Слуга закрыл дверь и произнес:
– Я говорил с Лир.
Тон, которым он произнес это, и выражение его лица готовы были подтвердить мои худшие ожидания. Меня охватил тревожный озноб. Точно где-то передо мной или во мне самом разверзлась яма. Я ощутил страшную пустоту. Собравшись с силами, я произнес страшные слова:
– Она мертва?
– Нет, – покачал головой Урт. – Она жива.
– Ранена? – спросил я в своей безнадежной уверенности. – Очень тяжело? Смертельно?
Урт сделал несколько шагов в глубь комнаты и остановился передо мной. Уже по самой фигуре его я мог сказать, что новости он принес мне нехорошие. В глазах слуги я, как ни старался, не мог прочитать ничего, кроме сочувствия. Он снова отрицательно покачал головой.
– Она не пострадала, – сказал Урт. – Даже не ранена.
Во мне вспыхнула искорка надежды.
– Что же тогда?
– Уехала, – сказал Урт.
– Уехала? – переспросил я и беспомощно затряс головой. – Что ты хочешь этим сказать? Как уехала? Куда?
Он подошел ко мне вплотную, и я подумал, что сейчас он снова положит мне на плечо свою руку, стараясь утешить меня. Но вместо этого он только всплеснул руками.
– К Стражам, на острова, – ответил слуга.
– Что?
Не знаю, что я чувствовал тогда. Может быть, желание немедленно бежать в порт, чтобы остановить ее, не дать ей уехать. Я вскочил, вскрикнув от боли, пронзившей мои раны, и рухнул обратно на свой стул, жестом показывая Урту, чтобы тот продолжал.
Урт продолжал:
– Как только сражение закончилось, было решено, что Стражи должны получить подкрепление. Даже Кербрин и тот подвергся нападению, и Великий Властелин послал приказ в школу волшебников, чтобы те отправили на острова наилучших из тех, кому предстоит закончить школу в этом году. Рвиан оказалась одной из тех, на кого пал выбор.

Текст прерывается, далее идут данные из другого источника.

(** The example server's Gnip to a client it knows: the request goes to that client's
    key, the client answers "gnop", and the server logs it under the client's name. *)
Theorem example_gnip h st c callID pub b msg b' svc :
  heap_ok h → no_creds_panic CreateCertificate → c ∈ Clients → RegisteredOnServer c = true →
  server_main signer_of CreateCertificate (Ok tt) h = Ok st →
  client_dialled (Ok tt) = Ok svc →
  ServerCalls.prepare (gnip_ctx (key_of (PubKey c))) "Gnip" (AnyProto (PUser (GnipRequest "Gnip")))
    callID = Ok (pub, b) →
  NewResponse callID (AnyProto (PUser (GnipResponse "gnop"))) None = Ok msg → MarshalMessage msg = Ok b' →
  pub = key_of (PubKey c) ∧ sv_clients st !! pub = Some (Name c) ∧
  ∃ r resp, decode_envelope b = Ok (mkMessage (Some (Message_Request r))) ∧
    client_handleMessageRequest svc (Some r) = Ok (Some b') ∧
    decode_envelope b' = Ok (mkMessage (Some (Message_Response resp))) ∧
    gnip_log (Name c) false
      (Rpc.generated_client (ServerCalls.finish resp (AnyProto (PUser (GnipResponse ""))))) =
      Ok ("[RPC CALL] Gnip (" +:+ Name c +:+ ") -> gnop").
Proof.
  intros Hh Hc Hin Hreg Hs [= <-] Hp Hn Hb'.
  destruct (server_main_ok _ _ _ _ Hh Hc Hs) as (Hcl&_&_).
  unfold ServerCalls.prepare in Hp.
  apply bind_ok_inv in Hp as (rmsg&(pl&Hpl&[= <-])%bind_ok_inv&(rq&Hb&Hctx)%bind_ok_inv).
  simpl in Hpl, Hb. simpl in Hctx. injection Hctx as <- <-.
  destruct (Rpc.answer_roundtrip _ _ _ (GnipResponse "") _ _ Hn Hb' (gnip_response_type _))
    as (resp&Hresp&_&_&Hres).
  split; [done|]. split; [by rewrite Hcl, (server_clients_name c Hin), Hreg|].
  eexists _, resp. split_and!; [by rewrite decode_envelope_eq, (unmarshal_message _ _ Hb)| |done|].
  - rewrite client_replies_iff. destruct (one_method Gnip_ServiceDesc _ tt eq_refl)
      as (info&Hinfo&Himpl&Hmd).
    exists info. eexists _, (AnyProto (PUser (GnipResponse "gnop"))), None, msg.
    split_and!; [done|exact Hmd| |done..].
    cbn [Handler]. by erewrite generated_decodes by (apply gnip_request_type || done).
  - rewrite Hres. simpl. by rewrite gnip_response_body.
Qed.
End Calls.

(** *** The rounds, the printer and the end *)

Lemma server_clients_keys k :
  is_Some (server_clients !! k) ↔ k ∈ key_of ∘ PubKey <$> registered Clients.
Proof.
  rewrite list_elem_of_fmap. split.
  - intros [n [Hin|Hn]%insert_all_elem]; [|by rewrite lookup_empty in Hn].
    apply list_elem_of_fmap in Hin as (c&[= -> _]&Hc). by exists c.
  - intros (c&->&[Hr Hc]%list_elem_of_filter). simpl. rewrite server_clients_name, Hr by done. by eexists.
Qed.

(** One round of [pingClientsContinuously], in whatever order Go goes through the
    map, calls every registered client once and nobody else. *)
Theorem gnip_round_targets `{PingMessages U} (order : list (bytes * string)) :
  order ≡ₚ map_to_list server_clients →
  omap (λ cu, Peer.PublicKey <$> (Peer.FromContext cu.1).1) (gnip_round order) ≡ₚ
    key_of ∘ PubKey <$> registered Clients.
Proof.
  intros Ho. assert (omap (λ cu, Peer.PublicKey <$> (Peer.FromContext cu.1).1) (gnip_round order) = order.*1) as ->.
  { clear Ho. induction order as [|kn order IH]; [done|]. simpl. f_equal. exact IH. }
  rewrite Ho. apply NoDup_Permutation.
  - apply NoDup_fst_map_to_list.
  - apply (bool_decide_unpack _). by vm_compute.
  - intros k. rewrite <- server_clients_keys. rewrite list_elem_of_fmap. split.
    + intros ([k' n]&->&Hin%elem_of_map_to_list). by eexists.
    + intros [n Hn]. exists (k, n). split; [done|]. by apply elem_of_map_to_list.
Qed.

Record watch_inv (s : watch) : Prop := mkWatchInv {
  wi_ok : ConnMgr.ok (w_cm s);
  wi_wait ch : w_pc s = PWait ch →
    ch ∈ ConnMgr.closed (w_cm s) ∨ ConnMgr.notifyChan (w_cm s) = Some ch;
}.

(** A change of the connections: it succeeds, and closes the channel handed out. *)
Lemma watch_change a s : a ≠ Printer → watch_inv s →
  ∃ cm, watch_exec a s = Some (mkWatch cm (w_pc s) (w_printed s)) ∧ ConnMgr.ok cm ∧
    ∀ ch, ch ∈ ConnMgr.closed cm ↔
      ch ∈ ConnMgr.closed (w_cm s) ∨ ConnMgr.notifyChan (w_cm s) = Some ch.
Proof.
  intros Ha [Hok _]. destruct a as [k tr|k|]; [| |done]; simpl.
  - destruct (ConnMgr.registerConnection_ok k tr _ Hok) as (cm&->&?&_&_&_&?). by exists cm.
  - destruct (ConnMgr.removeConnection_ok k _ Hok) as (cm&->&?&_&_&_&?). by exists cm.
Qed.

Lemma watch_step_inv a s s' : watch_inv s → watch_exec a s = Some s' → watch_inv s'.
Proof.
  intros Hi He. destruct (decide (a = Printer)) as [->|Ha].
  - destruct Hi as [Hok Hw]. simpl in He. destruct (w_pc s) eqn:Hpc.
    + destruct (ConnMgr.getNotifyChan_ok _ Hok) as (Hok'&_&Hn&_).
      destruct (ConnMgr.getNotifyChan _) as [ch cm]. injection He as <-.
      split; simpl; [done|]. intros ch' [= <-]. by right.
    + case_bool_decide; simplify_eq. by split.
    + injection He as <-. by split.
  - destruct (watch_change a s Ha Hi) as (cm&He'&Hok'&Hcl). rewrite He in He'. injection He' as ->.
    split; simpl; [done|]. intros ch Hpc. left. apply Hcl. by apply Hi.
Qed.

Lemma watch_reachable_inv s : reachable watch_exec watch_init s → watch_inv s.
Proof.
  apply (reachable_invariant watch_exec watch_inv watch_init); [|apply watch_step_inv].
  split; [apply ConnMgr.new_ok|done].
Qed.

(** While the printer waits, no change of the connections is lost on it: it goes on
    to print the keys as they are when it gets there. *)
Theorem printer_wakes s ch a :
  reachable watch_exec watch_init s → w_pc s = PWait ch → a ≠ Printer →
  ∃ s1 s2, watch_exec a s = Some s1 ∧ run watch_exec [Printer; Printer] s1 = Some s2 ∧
    last (w_printed s2) = Some (ConnMgr.getConnectionPublicKeys (w_cm s1)).
Proof.
  intros Hi%watch_reachable_inv Hpc Ha.
  destruct (watch_change a s Ha Hi) as (cm&He&_&Hcl). eexists. eexists. split; [done|].
  simpl. rewrite Hpc, bool_decide_true by (apply Hcl; by apply Hi). simpl.
  split; [done|]. simpl. by rewrite last_snoc.
Qed.

(** A change that comes between the printing and the next request for a channel is
    lost: the printer waits on, and what it printed last is no longer true. *)
Theorem printer_stale :
  ∃ s, reachable watch_exec watch_init s ∧ watch_exec Printer s = None ∧
    last (w_printed s) ≠ Some (ConnMgr.getConnectionPublicKeys (w_cm s)).
Proof.
  exists (final watch_exec [Printer; Connect [x01] 1; Printer; Printer; Connect [x02] 2; Printer] watch_init).
  split_and!; [at_state|at_state|]. intros Hl. vm_compute in Hl. discriminate.
Qed.

Lemma ending_inv acts s :
  run ending_exec acts ending_init = Some s →
  match e_relay s with
  | RelayDone => e_done s = true ∧ e_main s = MainWait ∨ e_done s = false ∧ e_main s ≠ MainWait
  | _ => e_done s = false ∧ e_main s = MainWait
  end ∧
  (Signal ∉ acts → s = ending_init) ∧ (Signal ∈ acts → e_sigs s = true ∨ e_relay s ≠ RelayWait).
Proof.
  revert s. induction acts as [|a acts IH] using rev_ind; intros s Hr.
  { injection Hr as <-. split; [done|]. split; [done|]. by intros ?%not_elem_of_nil. }
  rewrite run_app in Hr. apply bind_Some in Hr as (s1&Hr1&Hr). destruct (IH s1 Hr1) as (Hi&Hno&Hyes).
  simpl in Hr. apply bind_Some in Hr as (s2&He&[= <-]).
  rewrite elem_of_app, list_elem_of_singleton. destruct a; simpl in He.
  - injection He as <-. simpl. split; [done|]. split; [by intros []; right|auto].
  - destruct (e_relay s1) eqn:Hrl; [..|done].
    + destruct (e_sigs s1) eqn:Hs; [|done]. injection He as <-. simpl. split; [done|].
      split; [|auto]. intros Hn. rewrite Hno in Hs by tauto. done.
    + destruct (e_done s1); [done|]. injection He as <-. simpl. split; [left; by destruct Hi|].
      split; [|auto]. intros Hn. rewrite Hno in Hrl by tauto. done.
  - destruct (e_main s1) eqn:Hm; [..|done].
    + destruct (e_done s1) eqn:Hd; [|done]. injection He as <-. simpl.
      destruct (e_relay s1) eqn:Hrl; [by destruct Hi..|]. split; [by right|].
      split; [|auto]. intros Hn. rewrite Hno in Hrl by tauto. done.
    + injection He as <-. simpl. destruct (e_relay s1) eqn:Hrl; [by destruct Hi..|].
      split; [right; split; [|done]; by destruct Hi as [[]|[]]|].
      split; [|auto]. intros Hn. rewrite Hno in Hrl by tauto. done.
Qed.

(** A [main] leaves its wait only after a signal, and after a signal, however many
    others follow, at most four steps of its goroutines end it, deferred call included. *)
Theorem signal_ends_main acts s :
  run ending_exec acts ending_init = Some s →
  (e_main s ≠ MainWait → Signal ∈ acts) ∧
  (Signal ∈ acts → ∃ acts' s', run ending_exec acts' s = Some s' ∧ length acts' ≤ 4 ∧
     e_main s' = MainReturned).
Proof.
  intros Hr. destruct (ending_inv acts s Hr) as (Hi&Hno&Hyes). split.
  - intros Hm. destruct (decide (Signal ∈ acts)) as [|Hn]; [done|]. by rewrite (Hno Hn) in Hm.
  - intros Hs%Hyes. clear Hr Hno Hyes.
    destruct s as [[] [] [] []]; simpl in *; try (exfalso; intuition congruence).
    all: let finish acts :=
      solve [exists acts; eexists; split_and!; [reflexivity|simpl; lia|reflexivity]] in
      first [ finish (@nil ending_action) | finish [Main] | finish [Main; Main]
            | finish [Relay; Main; Main] | finish [Relay; Relay; Main; Main] ].
Qed.

(** ** Witnesses: the toy [x509] of [Credentials], whose signers are public keys, and
    string messages *)

#[export] Instance toy_ping : PingMessages Toy.U :=
  {| PingRequest s := Some s; PingResponse s := Some s; GnipRequest s := Some s;
     GnipResponse s := Some s; Body u := default "" u; nil_PingResponse := None |}.

#[export] Instance toy_ping_laws : PingLaws Toy.U.
Proof. by split. Qed.

Definition from_ok {A} (d : A) (m : outcome A) : A := match m with Ok a => a | _ => d end.
Lemma from_ok_eq {A} (d : A) m : is_ok m = true → m = Ok (from_ok d m).
Proof. by destruct m. Qed.

Definition w_server : outcome (serving (U:=Toy.U)) := server_main toy_signer toy_create (Ok tt) heap0.
Definition w_st : serving (U:=Toy.U) := from_ok (mkServing defaultServerOptions heap0 None ∅) w_server.
Definition w_alice : Client := default (mkClient "" "" "" "" false) (Clients !! 0).
Definition w_charlie : Client := default (mkClient "" "" "" "" false) (Clients !! 2).
Definition w_dial (c : Client) : outcome (dialOptions * heap) :=
  client_options c ≫= (λ opts, dial_options toy_signer toy_create opts heap0).
Definition w_opts (c : Client) : dialOptions * heap := from_ok (defaultDialOptions, heap0) (w_dial c).
Definition w_no_config : tlsConfig := mkConfig [] false 0 0 0 NoClientCert.
Definition w_scfg : tlsConfig := default w_no_config (Config (creds (sv_opts w_st))).
Definition w_ccfg (c : Client) : tlsConfig :=
  default w_no_config (Config (TransportCreds (copts (w_opts c).1))).

Lemma w_server_ok : server_main toy_signer toy_create (Ok tt) heap0 = Ok w_st.
Proof. apply from_ok_eq. vm_compute. reflexivity. Qed.

Lemma w_public k : length k = PrivateKeySize → id (toy_signer k) = drop 32 k.
Proof. done. Qed.

Lemma example_handshake_witness :
  VerifyPeerCertificate toy_parse (VerifyClosure w_scfg) (Certificates (w_ccfg w_alice)) (sv_heap w_st) = Ok tt ∧
  VerifyPeerCertificate toy_parse (VerifyClosure w_scfg) (Certificates (w_ccfg w_charlie)) (sv_heap w_st) ≠ Ok tt.
Proof.
  assert (∀ c, c ∈ Clients → w_dial c = Ok (w_opts c) → Config (TransportCreds (copts (w_opts c).1)) = Some (w_ccfg c) →
    VerifyPeerCertificate toy_parse (VerifyClosure w_scfg) (Certificates (w_ccfg c)) (sv_heap w_st) = Ok tt ↔
    RegisteredOnServer c = true) as Hw.
  { intros c Hc Hd Hcfg.
    destruct (example_handshake toy_signer toy_create toy_parse id toy_x509 w_public heap0 w_st w_scfg c
      heap0 (w_opts c).1 (w_opts c).2 (w_ccfg c)) as (_&H&_);
      [exact heap0_ok|exact heap0_ok|exact w_create_no_panic|exact Hc|exact w_server_ok|
       |vm_compute; reflexivity|exact Hcfg|exact H].
    fold (w_dial c). rewrite Hd. by destruct (w_opts c). }
  split.
  - apply Hw; [left|apply from_ok_eq; vm_compute; reflexivity|vm_compute; reflexivity..].
  - intros H. apply Hw in H; [discriminate|right; right; left|apply from_ok_eq; vm_compute; reflexivity|vm_compute; reflexivity].
Defined.

Lemma client_main_outcome_witness :
  client_main toy_signer toy_create ["client"; "-1"] heap0 = Panic IndexOutOfRange ∧
  client_main toy_signer toy_create ["client"; "2"] heap0 = Ok (Dial.init true).
Proof.
  assert (∀ s : bytes, ∃ cert, toy_create s = Ok cert) as Hcert by (intros s; exists s; reflexivity).
  destruct (client_main_outcome toy_signer toy_create heap0 "client" "-1" [] heap0_ok w_create_no_panic Hcert)
    as (_&H1&_).
  destruct (client_main_outcome toy_signer toy_create heap0 "client" "2" [] heap0_ok w_create_no_panic Hcert)
    as (_&H2&_).
  split; [exact H1|exact H2].
Defined.

Definition w_response_bytes (s : string) : slice :=
  Some (Toy.encode (mkMessage (Some (Message_Response (mkResponse "id1" (Some (Toy.str s)) ""))))).
Definition w_request_bytes (name s : string) : slice :=
  Some (Toy.encode (mkMessage (Some (Message_Request (mkRequest name "id1" (Some (Toy.str s))))))).

Lemma example_ping_witness :
  ∃ r, decode_envelope (w_request_bytes "Ping" "ping") = Ok (mkMessage (Some (Message_Request r))) ∧
    server_handleMessageRequest Rpc.w_uuid (sv_service w_st) (key_of (PubKey w_alice)) (Some r) =
      Ok (Some (w_response_bytes "pong")).
Proof.
  destruct (example_ping toy_signer toy_create Rpc.w_uuid heap0 w_st w_alice true "id1"
    (w_request_bytes "Ping" "ping")
    (mkMessage (Some (Message_Response (mkResponse "id1" (Some (Toy.str "pong")) ""))))
    (w_response_bytes "pong")) as (r&resp&Hr&Hgo&_);
    [exact heap0_ok|exact w_create_no_panic|left|reflexivity|exact w_server_ok|reflexivity..|].
  exists r. split; [exact Hr|exact Hgo].
Defined.

Lemma example_gnip_witness :
  ∃ r, decode_envelope (w_request_bytes "Gnip" "Gnip") = Ok (mkMessage (Some (Message_Request r))) ∧
    client_handleMessageRequest (register (U:=Toy.U) Gnip_ServiceDesc tt) (Some r) =
      Ok (Some (w_response_bytes "gnop")).
Proof.
  destruct (example_gnip toy_signer toy_create heap0 w_st w_alice "id1" (key_of (PubKey w_alice))
    (w_request_bytes "Gnip" "Gnip")
    (mkMessage (Some (Message_Response (mkResponse "id1" (Some (Toy.str "gnop")) ""))))
    (w_response_bytes "gnop") (register Gnip_ServiceDesc tt)) as (_&_&r&resp&Hr&Hgo&_);
    [exact heap0_ok|exact w_create_no_panic|left|reflexivity|exact w_server_ok|reflexivity..|].
  exists r. split; [exact Hr|exact Hgo].
Defined.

Урт преодолел остаток разделявшего нас расстояния и положил мне на плечо руку как раз вовремя, потому что я чуть было не вскочил снова.
– Корабль отправился уже два дня тому назад, – сказал он. – Я только что узнал все это от Лир.
– Два дня, – повторил я.
Голос мой прозвучал хрипло, яма, которую я ощущал внутри себя, стала шире, превращаясь в громадную пропасть, готовую поглотить меня самого. Ничего не говоря, Урт прошел через комнату к тому месту, где у нас с Клетоном хранился бочонок с элем, и, наполнив кружку, протянул ее мне. Я машинально поднес кружку к губам и выпил. Пиво отдавало горечью, или мне было очень горько…
Урт посмотрел в окно, а затем, повернувшись ко мне, сказал:
– Она просила Лир передать вам кое-что.
– Что? – тупо переспросил я.
Он секунду-другую помедлил, точно собираясь с мыслями.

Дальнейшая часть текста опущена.